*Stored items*

==================================================

Lemma rate_limit_bound_witness :
  let e := (inject_Z (2 + 2 * 7 + 2) / inject_Z (2 ^ 49))%Q in
  (inject_Z (events_in "api" Second (1200 * Millisecond) (run demo_calls (Register "api" 10 2 New))) * (1 - e)
   <= inject_Z 2 + 10 * (inject_Z (1200 * Millisecond + 1 - Second) / inject_Z Second) + e)%Q.
Proof.
  apply (rate_limit_bound 10 2 "api" New demo_calls 0 Second (1200 * Millisecond)).
  - reflexivity.
  - vm_compute. discriminate.
  - lia.
  - vm_compute. discriminate.
  - vm_compute. discriminate.
  - lia.
  - vm_compute. repeat split; discriminate.
  - vm_compute. discriminate.
  - intros name' p H. discriminate H.
Defined.

(** An unknown name is an error and leaves the registry alone. *)
Lemma Wait_unknown ctx name t l :
  limiters l !! name = None ->
  exists e, Wait ctx name t l = (Done (Some e), l).
Proof. intros H. unfold Wait. rewrite H. simpl. by eexists. Qed.
(* ===== verification/Certs.v ===== *)
(** * utils/fileutil and utils/cryptoutil

    Files as base64 text, path checks, temporary directories, and the two ways to
    build a TLS client certificate with its CA pool.  What opening, reading, Stat
    and MkdirTemp answer, and the X.509 functions of the standard library, are
    arguments. *)

From stdpp Require Import base option list strings.
From Stdlib Require Import ZArith Lia.
From Stdlib.Strings Require Byte.
From S2P Require Import Prelude GoErrors Utf8 CommonErrors Base64.

(** ** fileutil.go *)

(** What a path answers to open and read. *)
Inductive fileAt : Type :=
| OpenFails (err : error)
| ReadFails (err : error)
| Contents (data : bytes).

Definition FileToBase64 (fs : bytes -> fileAt) (inputPath : bytes) : gores bytes :=
  match fs inputPath with
  | OpenFails err => Err (ctxerrors.WrapE err "failed to open file")
  | ReadFails err => Err (ctxerrors.WrapE err "failed to read file contents")
  | Contents fileBytes => Ok (EncodeToString fileBytes)
  end.

(** GetRandomFilename; uuid.NewString gives [id]. *)
Definition GetRandomFilename (id extension : bytes) : bytes := id ++ extension.

(** os.IsNotExist on what Stat returned. *)
Definition ErrNotExist : string := "file does not exist".

(** PathExists; [stat] is the error of os.Stat. *)
Definition PathExists (stat : bytes -> option error) (path : bytes) : gores bool :=
  match stat path with
  | Some err => if ctxerrors.Is err ErrNotExist then Ok false
                else Err (ctxerrors.WrapE err "error checking if path exists")
  | None => Ok true
  end.

Definition ValidatePathExists (stat : bytes -> option error) (path : bytes) : option error :=
  match PathExists stat path with
  | Err err => ctxerrors.Wrap (Some err) ("error checking if path exists: " +:+ String.string_of_list_byte path)
  | Ok exists_ =>
    if negb exists_ then ctxerrors.Wrap (Some ErrFileNotFound) ("path: " +:+ String.string_of_list_byte path)
    else None
  end.

(** CreateTempDir: the directory with its cleanup, or the error; [MkdirTemp]
    and [RemoveAll] work on the directories [D]. *)
Definition CreateTempDir {D} (MkdirTemp : bytes -> D -> gores bytes * D)
    (RemoveAll : bytes -> D -> option error * D) (pattern : bytes) (d : D)
  : gores (bytes * (D -> option error * D)) * D :=
  match MkdirTemp pattern d with
  | (Err err, d') => (Err (ctxerrors.WrapE err "failed to create temp dir"), d')
  | (Ok tempDir, d') =>
    (Ok (tempDir, fun d => let '(err, d') := RemoveAll tempDir d in
                           (ctxerrors.Wrap err "failed to remove temp dir", d')), d')
  end.

(** ** certs.go *)

Definition ErrAppendCACertFailed : error := Sentinel "failed to append CA cert".

Section Certs.
Context {Certificate CertPool : Type}.
Context (X509KeyPair : bytes -> bytes -> gores Certificate).
Context (NewCertPool : CertPool) (AppendCertsFromPEM : bytes -> CertPool -> CertPool * bool).

(** os.ReadFile. *)
Definition ReadFile (fs : bytes -> fileAt) (path : bytes) : gores bytes :=
  match fs path with
  | OpenFails err | ReadFails err => Err err
  | Contents data => Ok data
  end.

(** tls.LoadX509KeyPair: both files are read, then parsed. *)
Definition LoadX509KeyPair (fs : bytes -> fileAt) (certFile keyFile : bytes) : gores Certificate :=
  match ReadFile fs certFile with
  | Err err => Err err
  | Ok certPEMBlock =>
    match ReadFile fs keyFile with
    | Err err => Err err
    | Ok keyPEMBlock => X509KeyPair certPEMBlock keyPEMBlock
    end
  end.

Definition CreateClientCertAndCertPoolFromFiles (fs : bytes -> fileAt)
    (clientCertPath clientKeyPath caCertPath : bytes) : gores (Certificate * CertPool) :=
  match LoadX509KeyPair fs clientCertPath clientKeyPath with
  | Err err => Err (ctxerrors.WrapE err "failed to load client certificate")
  | Ok clientCert =>
    match ReadFile fs caCertPath with
    | Err err => Err (ctxerrors.WrapE err "failed to read CA certificate")
    | Ok caCert =>
      match AppendCertsFromPEM caCert NewCertPool with
      | (_, false) => Err (ctxerrors.WrapE ErrAppendCACertFailed "failed to append CA certificate to pool")
      | (caCertPool, true) => Ok (clientCert, caCertPool)
      end
    end
  end.

Definition CreateClientCertAndCertPoolFromBase64
    (clientCertBase64 clientKeyBase64 caCertBase64 : bytes) : gores (Certificate * CertPool) :=
  match DecodeString clientCertBase64 with
  | Err err => Err (ctxerrors.WrapE err "failed to decode base64 client certificate")
  | Ok clientCertBytes =>
    match DecodeString clientKeyBase64 with
    | Err err => Err (ctxerrors.WrapE err "failed to decode base64 client key")
    | Ok clientKeyBytes =>
      match X509KeyPair clientCertBytes clientKeyBytes with
      | Err err => Err (ctxerrors.WrapE err "failed to load client certificate from bytes")
      | Ok clientCert =>
        match DecodeString caCertBase64 with
        | Err err => Err (ctxerrors.WrapE err "failed to decode base64 CA certificate")
        | Ok caCertBytes =>
          match AppendCertsFromPEM caCertBytes NewCertPool with
          | (_, false) => Err (ctxerrors.WrapE ErrAppendCACertFailed "failed to append CA certificate to pool")
          | (caCertPool, true) => Ok (clientCert, caCertPool)
          end
        end
      end
    end
  end.

(** The same value, or errors of the same identity. *)
Definition same_outcome {A} (x y : gores A) : Prop :=
  match x, y with
  | Ok a, Ok b => a = b
  | Err e, Err e' => forall t, ctxerrors.Is e t = ctxerrors.Is e' t
  | _, _ => False
  end.

(** [w] is the base64 text of a file, possibly broken into lines. *)
Definition base64_of (fs : bytes -> fileAt) (path w : bytes) : Prop :=
  FileToBase64 fs path = Ok (unwrapped w).

Lemma base64_of_read fs path w :
  base64_of fs path w -> exists data, ReadFile fs path = Ok data /\ DecodeString w = Ok data.
Proof.
  unfold base64_of, FileToBase64, ReadFile. destruct (fs path) as [| |data]; try done.
  intros [= H]. exists data. split; [done|]. by apply DecodeString_wrapped.
Qed.

(** C37. The two constructors are one: given the base64 text of the three files, as FileToBase64
    writes it or broken into lines, CreateClientCertAndCertPoolFromBase64 gives the
    certificate and the pool CreateClientCertAndCertPoolFromFiles gives for the
    files, or an error of the same identity. *)
Theorem certs_equivalent (fs : bytes -> fileAt) (certPath keyPath caPath cert64 key64 ca64 : bytes) :
  base64_of fs certPath cert64 -> base64_of fs keyPath key64 -> base64_of fs caPath ca64 ->
  same_outcome (CreateClientCertAndCertPoolFromBase64 cert64 key64 ca64)
               (CreateClientCertAndCertPoolFromFiles fs certPath keyPath caPath).
Proof.
  intros (c & Hc & Dc)%base64_of_read (k & Hk & Dk)%base64_of_read (a & Ha & Da)%base64_of_read.
  unfold CreateClientCertAndCertPoolFromBase64, CreateClientCertAndCertPoolFromFiles, LoadX509KeyPair.
  rewrite Dc, Dk, Da, Hc, Hk, Ha. destruct (X509KeyPair c k) as [cert|err]; [|done].
  by destruct (AppendCertsFromPEM a NewCertPool) as [pool []].
Qed.
End Certs.

Lemma certs_equivalent_witness :
  same_outcome
    (CreateClientCertAndCertPoolFromBase64 (fun c k => Ok (c ++ k)) [] (fun a p => (a ++ p, true))
       (lit "Q0VS" ++ [Byte.x0d; Byte.x0a] ++ lit "VA==") (lit "S0VZ") (lit "Q0E="))
    (Ok (lit "CERTKEY", lit "CA")).
Proof.
  exact (certs_equivalent (fun c k => Ok (c ++ k)) [] (fun a p => (a ++ p, true))
    (fun path => if bool_decide (path = lit "cert.pem") then Contents (lit "CERT")
                 else if bool_decide (path = lit "key.pem") then Contents (lit "KEY")
                 else Contents (lit "CA"))
    (lit "cert.pem") (lit "key.pem") (lit "ca.pem")
    (lit "Q0VS" ++ [Byte.x0d; Byte.x0a] ++ lit "VA==") (lit "S0VZ") (lit "Q0E=")
    eq_refl eq_refl eq_refl).
Defined.

(** A path that exists is valid; one that does not is ErrFileNotFound; and an
    error of Stat keeps its identity. *)
Lemma ValidatePathExists_spec stat path :
  match stat path with
  | None => ValidatePathExists stat path = None
  | Some err => forall t, ctxerrors.IsOpt (ValidatePathExists stat path) t =
      if ctxerrors.Is err ErrNotExist then bool_decide ("file not found"%string = t) else ctxerrors.Is err t
  end.
Proof.
  unfold ValidatePathExists, PathExists. destruct (stat path) as [err|]; [|done].
  by destruct (ctxerrors.Is err ErrNotExist).
Qed.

==================================================

Taking the records above, retype every line from the one with "Ok (EncodeToString fileBytes)" down to the one with "Context (X509KeyPair : bytes", exactly and with nothing else.

  | Contents fileBytes => Ok (EncodeToString fileBytes)
  end.

(** GetRandomFilename; uuid.NewString gives [id]. *)
Definition GetRandomFilename (id extension : bytes) : bytes := id ++ extension.

(** os.IsNotExist on what Stat returned. *)
Definition ErrNotExist : string := "file does not exist".

(** PathExists; [stat] is the error of os.Stat. *)
Definition PathExists (stat : bytes -> option error) (path : bytes) : gores bool :=
  match stat path with
  | Some err => if ctxerrors.Is err ErrNotExist then Ok false
                else Err (ctxerrors.WrapE err "error checking if path exists")
  | None => Ok true
  end.

Definition ValidatePathExists (stat : bytes -> option error) (path : bytes) : option error :=
  match PathExists stat path with
  | Err err => ctxerrors.Wrap (Some err) ("error checking if path exists: " +:+ String.string_of_list_byte path)
  | Ok exists_ =>
    if negb exists_ then ctxerrors.Wrap (Some ErrFileNotFound) ("path: " +:+ String.string_of_list_byte path)
    else None
  end.

(** CreateTempDir: the directory with its cleanup, or the error; [MkdirTemp]
    and [RemoveAll] work on the directories [D]. *)
Definition CreateTempDir {D} (MkdirTemp : bytes -> D -> gores bytes * D)
    (RemoveAll : bytes -> D -> option error * D) (pattern : bytes) (d : D)
  : gores (bytes * (D -> option error * D)) * D :=
  match MkdirTemp pattern d with
  | (Err err, d') => (Err (ctxerrors.WrapE err "failed to create temp dir"), d')
  | (Ok tempDir, d') =>
    (Ok (tempDir, fun d => let '(err, d') := RemoveAll tempDir d in
                           (ctxerrors.Wrap err "failed to remove temp dir", d')), d')
  end.

(** ** certs.go *)

Definition ErrAppendCACertFailed : error := Sentinel "failed to append CA cert".

Section Certs.
Context {Certificate CertPool : Type}.
Context (X509KeyPair : bytes -> bytes -> gores Certificate).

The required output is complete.